EXERCISE => Each line below is to be written out once more, precisely as given.

(TASK DATA Opens)

(** A pairing never gives anyone an owner's standing: whatever
    [registerConsoleKey]'s transaction does, either the database is untouched
    (and a key it answers is the linked person's own, neither revoked nor
    expired), or one key that lives thirty days was added, for a person who is
    linked to the vaam id, active, and not an owner; existing users are as they
    were, and a user it created is an [admin]. *)
Theorem pairing_never_owner `{E : CratestackErrors} `{B : !Backend} parsed vaam_user_id name now w r w' :
  rows_ok w -> exec _ (Tx (ConsoleKeys.register_body parsed vaam_user_id name now)) w r w' ->
  (w' = w /\ forall key fresh, r = Ok (key, fresh) ->
     fresh = false /\ key.(ConsoleKey.thumbprint) = pk_thumbprint parsed /\ live_for w vaam_user_id now key) \/
  (exists key, (forall key' fresh, r = Ok (key', fresh) -> key' = key /\ fresh = true) /\
     w_tables w' TConsoleKey = <[key.(ConsoleKey.id) := key]> (w_tables w TConsoleKey) /\
     w_tables w TConsoleKey !! key.(ConsoleKey.id) = None /\
     key.(ConsoleKey.thumbprint) = pk_thumbprint parsed /\ key.(ConsoleKey.revokedAt) = None /\
     key.(ConsoleKey.expiresAt) = now + days 30 /\
     pairable w' vaam_user_id key.(ConsoleKey.userId) /\
     only_adds TUser w w' (fun u => u.(User.id) = key.(ConsoleKey.userId) /\
       provisioned u (synthetic_email vaam_user_id) (lit "admin"))).
Proof.
  intros Hok Hx. apply tx_outcome in Hx as [([key fresh] & Hr & Hb)|[Hno ->]].
  - destruct (pairing_run _ _ _ _ _ _ _ _ Hok Hr) as [Hth Hrun]. destruct fresh.
    + right. exists key. destruct Hrun as (Hp & Ht & Hn & _ & Hrev & Hexp & Hadds). split_and!; try done.
      intros key' fresh Hk. by injection (Hb _ Hk) as -> ->.
    + left. destruct Hrun as [-> Hlive]. split; [done|]. intros key' fresh Hk.
      by injection (Hb _ Hk) as -> ->.
  - left. split; [done|]. intros key fresh ->. done.
Qed.

(** A new client and its key exist together or not at all: when
    [provisionAppClient]'s transaction changed anything, exactly one client
    was added, for the given app and with the given scopes, and exactly one
    key, the client's, under the thumbprint of the public key. *)
Theorem client_provisioned_whole `{E : CratestackErrors} `{B : !Backend}
    parsed app_id client_id label scopes w r w' :
  exec _ (Tx (ClientKeys.provision_body parsed app_id client_id label scopes)) w r w' ->
  (w' = w /\ is_ok r = false) \/
  exists client key, (forall key', r = Ok key' -> key' = key) /\
    w_tables w' TAppClient = <[client.(AppClient.id) := client]> (w_tables w TAppClient) /\
    w_tables w' TClientKey = <[key.(ClientKey.id) := key]> (w_tables w TClientKey) /\
    (client.(AppClient.id) ∉ w_used w TAppClient) /\
    client.(AppClient.appId) = app_id /\ client.(AppClient.scopes) = scopes /\
    key.(ClientKey.appClientId) = client.(AppClient.id) /\
    key.(ClientKey.thumbprint) = pk_thumbprint parsed /\ key.(ClientKey.revokedAt) = None /\
    forall t, t <> TAppClient -> t <> TClientKey -> w_tables w' t = w_tables w t.
Proof.
  intros [(key & Hr & Hb)|[Hno ->]]%tx_outcome; [|by left]. right.
  destruct (provision_run _ _ _ _ _ _ _ _ Hr) as
    (client & Hc & Happ & _ & Hsc & _ & Hf & Hk & Hof & Hth & _ & Hrev & Hfr).
  exists client, key. by split_and!.
Qed.

(** ** Examples *)
Section Demo.

#[local] Existing Instance demo_errors.
#[local] Existing Instance demo_debug.

(** A library in which a key is its own encoding and thumbprint, and a
    signature is the message. *)
Definition demo_cose : CoseLib := {|
  base64url_decode := Some;
  ed25519_thumbprint := Ok;
  p256_thumbprint := Ok;
  Signature := list Z;
  signature_from_slice := Some;
  VerifyingKey := list Z;
  verifying_key_from_sec1 := Some;
  ecdsa_verify := fun _ message signature => bool_decide (signature = message) |}.

Definition demo_console_key : ParsedKey := mkParsed (4 :: repeat 65 64) (hex_encode (4 :: repeat 65 64)).
Definition demo_client_key : ParsedKey := mkParsed (repeat 65 32) (hex_encode (repeat 65 32)).

Definition demo_pairing := ConsoleKeys.register_body demo_console_key (lit "v1") (lit "vaam v1") ex_now.

Lemma pairs_afresh :
  match tx_result demo_pairing empty_world with Ok (_, fresh) => fresh | Err _ => false end = true.
Proof. vm_compute. reflexivity. Qed.

Lemma pairing_never_owner_witness :
  exists key, w_tables (tx_world demo_pairing empty_world) TConsoleKey !! key.(ConsoleKey.id) = Some key /\
    pairable (tx_world demo_pairing empty_world) (lit "v1") key.(ConsoleKey.userId).
Proof.
  destruct (@pairing_never_owner _ (ref_backend accepting) demo_console_key (lit "v1") (lit "vaam v1") ex_now
    _ _ _ (proj1 empty_world_ok) (tx_exec demo_pairing empty_world))
    as [[_ Hold]|(key & _ & Ht & _ & _ & _ & _ & Hp & _)].
  - pose proof pairs_afresh as Hf. destruct (tx_result demo_pairing empty_world) as [[key fresh]|e]; [|discriminate Hf].
    destruct (Hold key fresh eq_refl) as [Hno _]. destruct (eq_true_false_abs _ Hf Hno).
  - exists key. split; [|exact Hp]. rewrite Ht. apply lookup_insert_eq.
Defined.

Definition demo_provision :=
  ClientKeys.provision_body demo_client_key (lit "app1") (lit "appc_1") (lit "ci") (lit " sms:send ").

Lemma provisions : is_ok (tx_result demo_provision empty_world) = true.
Proof. vm_compute. reflexivity. Qed.

Lemma client_provisioned_whole_witness :
  exists client key,
    w_tables (tx_world demo_provision empty_world) TAppClient = {[client.(AppClient.id) := client]} /\
    w_tables (tx_world demo_provision empty_world) TClientKey = {[key.(ClientKey.id) := key]} /\
    key.(ClientKey.appClientId) = client.(AppClient.id).
Proof.
  destruct (@client_provisioned_whole _ (ref_backend accepting) demo_client_key (lit "app1") (lit "appc_1")
    (lit "ci") (lit " sms:send ") _ _ _ (tx_exec demo_provision empty_world))
    as [[_ Hno]|(client & key & _ & Hc & Hk & _ & _ & _ & Hof & _)].
  - destruct (eq_true_false_abs _ provisions Hno).
  - exists client, key. split; [exact Hc|]. split; [exact Hk | exact Hof].
Defined.

End Demo.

(TASK DATA Closes)

REPLY TO THE TASK =>
(** A pairing never gives anyone an owner's standing: whatever
    [registerConsoleKey]'s transaction does, either the database is untouched
    (and a key it answers is the linked person's own, neither revoked nor
    expired), or one key that lives thirty days was added, for a person who is
    linked to the vaam id, active, and not an owner; existing users are as they
    were, and a user it created is an [admin]. *)
Theorem pairing_never_owner `{E : CratestackErrors} `{B : !Backend} parsed vaam_user_id name now w r w' :
  rows_ok w -> exec _ (Tx (ConsoleKeys.register_body parsed vaam_user_id name now)) w r w' ->
  (w' = w /\ forall key fresh, r = Ok (key, fresh) ->
     fresh = false /\ key.(ConsoleKey.thumbprint) = pk_thumbprint parsed /\ live_for w vaam_user_id now key) \/
  (exists key, (forall key' fresh, r = Ok (key', fresh) -> key' = key /\ fresh = true) /\
     w_tables w' TConsoleKey = <[key.(ConsoleKey.id) := key]> (w_tables w TConsoleKey) /\
     w_tables w TConsoleKey !! key.(ConsoleKey.id) = None /\
     key.(ConsoleKey.thumbprint) = pk_thumbprint parsed /\ key.(ConsoleKey.revokedAt) = None /\
     key.(ConsoleKey.expiresAt) = now + days 30 /\
     pairable w' vaam_user_id key.(ConsoleKey.userId) /\
     only_adds TUser w w' (fun u => u.(User.id) = key.(ConsoleKey.userId) /\
       provisioned u (synthetic_email vaam_user_id) (lit "admin"))).
Proof.
  intros Hok Hx. apply tx_outcome in Hx as [([key fresh] & Hr & Hb)|[Hno ->]].
  - destruct (pairing_run _ _ _ _ _ _ _ _ Hok Hr) as [Hth Hrun]. destruct fresh.
    + right. exists key. destruct Hrun as (Hp & Ht & Hn & _ & Hrev & Hexp & Hadds). split_and!; try done.
      intros key' fresh Hk. by injection (Hb _ Hk) as -> ->.
    + left. destruct Hrun as [-> Hlive]. split; [done|]. intros key' fresh Hk.
      by injection (Hb _ Hk) as -> ->.
  - left. split; [done|]. intros key fresh ->. done.
Qed.

(** A new client and its key exist together or not at all: when
    [provisionAppClient]'s transaction changed anything, exactly one client
    was added, for the given app and with the given scopes, and exactly one
    key, the client's, under the thumbprint of the public key. *)
Theorem client_provisioned_whole `{E : CratestackErrors} `{B : !Backend}
    parsed app_id client_id label scopes w r w' :
  exec _ (Tx (ClientKeys.provision_body parsed app_id client_id label scopes)) w r w' ->
  (w' = w /\ is_ok r = false) \/
  exists client key, (forall key', r = Ok key' -> key' = key) /\
    w_tables w' TAppClient = <[client.(AppClient.id) := client]> (w_tables w TAppClient) /\
    w_tables w' TClientKey = <[key.(ClientKey.id) := key]> (w_tables w TClientKey) /\
    (client.(AppClient.id) ∉ w_used w TAppClient) /\
    client.(AppClient.appId) = app_id /\ client.(AppClient.scopes) = scopes /\
    key.(ClientKey.appClientId) = client.(AppClient.id) /\
    key.(ClientKey.thumbprint) = pk_thumbprint parsed /\ key.(ClientKey.revokedAt) = None /\
    forall t, t <> TAppClient -> t <> TClientKey -> w_tables w' t = w_tables w t.
Proof.
  intros [(key & Hr & Hb)|[Hno ->]]%tx_outcome; [|by left]. right.
  destruct (provision_run _ _ _ _ _ _ _ _ Hr) as
    (client & Hc & Happ & _ & Hsc & _ & Hf & Hk & Hof & Hth & _ & Hrev & Hfr).
  exists client, key. by split_and!.
Qed.

(** ** Examples *)
Section Demo.

#[local] Existing Instance demo_errors.
#[local] Existing Instance demo_debug.

(** A library in which a key is its own encoding and thumbprint, and a
    signature is the message. *)
Definition demo_cose : CoseLib := {|
  base64url_decode := Some;
  ed25519_thumbprint := Ok;
  p256_thumbprint := Ok;
  Signature := list Z;
  signature_from_slice := Some;
  VerifyingKey := list Z;
  verifying_key_from_sec1 := Some;
  ecdsa_verify := fun _ message signature => bool_decide (signature = message) |}.

Definition demo_console_key : ParsedKey := mkParsed (4 :: repeat 65 64) (hex_encode (4 :: repeat 65 64)).
Definition demo_client_key : ParsedKey := mkParsed (repeat 65 32) (hex_encode (repeat 65 32)).

Definition demo_pairing := ConsoleKeys.register_body demo_console_key (lit "v1") (lit "vaam v1") ex_now.

Lemma pairs_afresh :
  match tx_result demo_pairing empty_world with Ok (_, fresh) => fresh | Err _ => false end = true.
Proof. vm_compute. reflexivity. Qed.

Lemma pairing_never_owner_witness :
  exists key, w_tables (tx_world demo_pairing empty_world) TConsoleKey !! key.(ConsoleKey.id) = Some key /\
    pairable (tx_world demo_pairing empty_world) (lit "v1") key.(ConsoleKey.userId).
Proof.
  destruct (@pairing_never_owner _ (ref_backend accepting) demo_console_key (lit "v1") (lit "vaam v1") ex_now
    _ _ _ (proj1 empty_world_ok) (tx_exec demo_pairing empty_world))
    as [[_ Hold]|(key & _ & Ht & _ & _ & _ & _ & Hp & _)].
  - pose proof pairs_afresh as Hf. destruct (tx_result demo_pairing empty_world) as [[key fresh]|e]; [|discriminate Hf].
    destruct (Hold key fresh eq_refl) as [Hno _]. destruct (eq_true_false_abs _ Hf Hno).
  - exists key. split; [|exact Hp]. rewrite Ht. apply lookup_insert_eq.
Defined.

Definition demo_provision :=
  ClientKeys.provision_body demo_client_key (lit "app1") (lit "appc_1") (lit "ci") (lit " sms:send ").

Lemma provisions : is_ok (tx_result demo_provision empty_world) = true.
Proof. vm_compute. reflexivity. Qed.

Lemma client_provisioned_whole_witness :
  exists client key,
    w_tables (tx_world demo_provision empty_world) TAppClient = {[client.(AppClient.id) := client]} /\
    w_tables (tx_world demo_provision empty_world) TClientKey = {[key.(ClientKey.id) := key]} /\
    key.(ClientKey.appClientId) = client.(AppClient.id).
Proof.
  destruct (@client_provisioned_whole _ (ref_backend accepting) demo_client_key (lit "app1") (lit "appc_1")
    (lit "ci") (lit " sms:send ") _ _ _ (tx_exec demo_provision empty_world))
    as [[_ Hno]|(client & key & _ & Hc & Hk & _ & _ & _ & Hof & _)].
  - destruct (eq_true_false_abs _ provisions Hno).
  - exists client, key. split; [exact Hc|]. split; [exact Hk | exact Hof].
Defined.

End Demo.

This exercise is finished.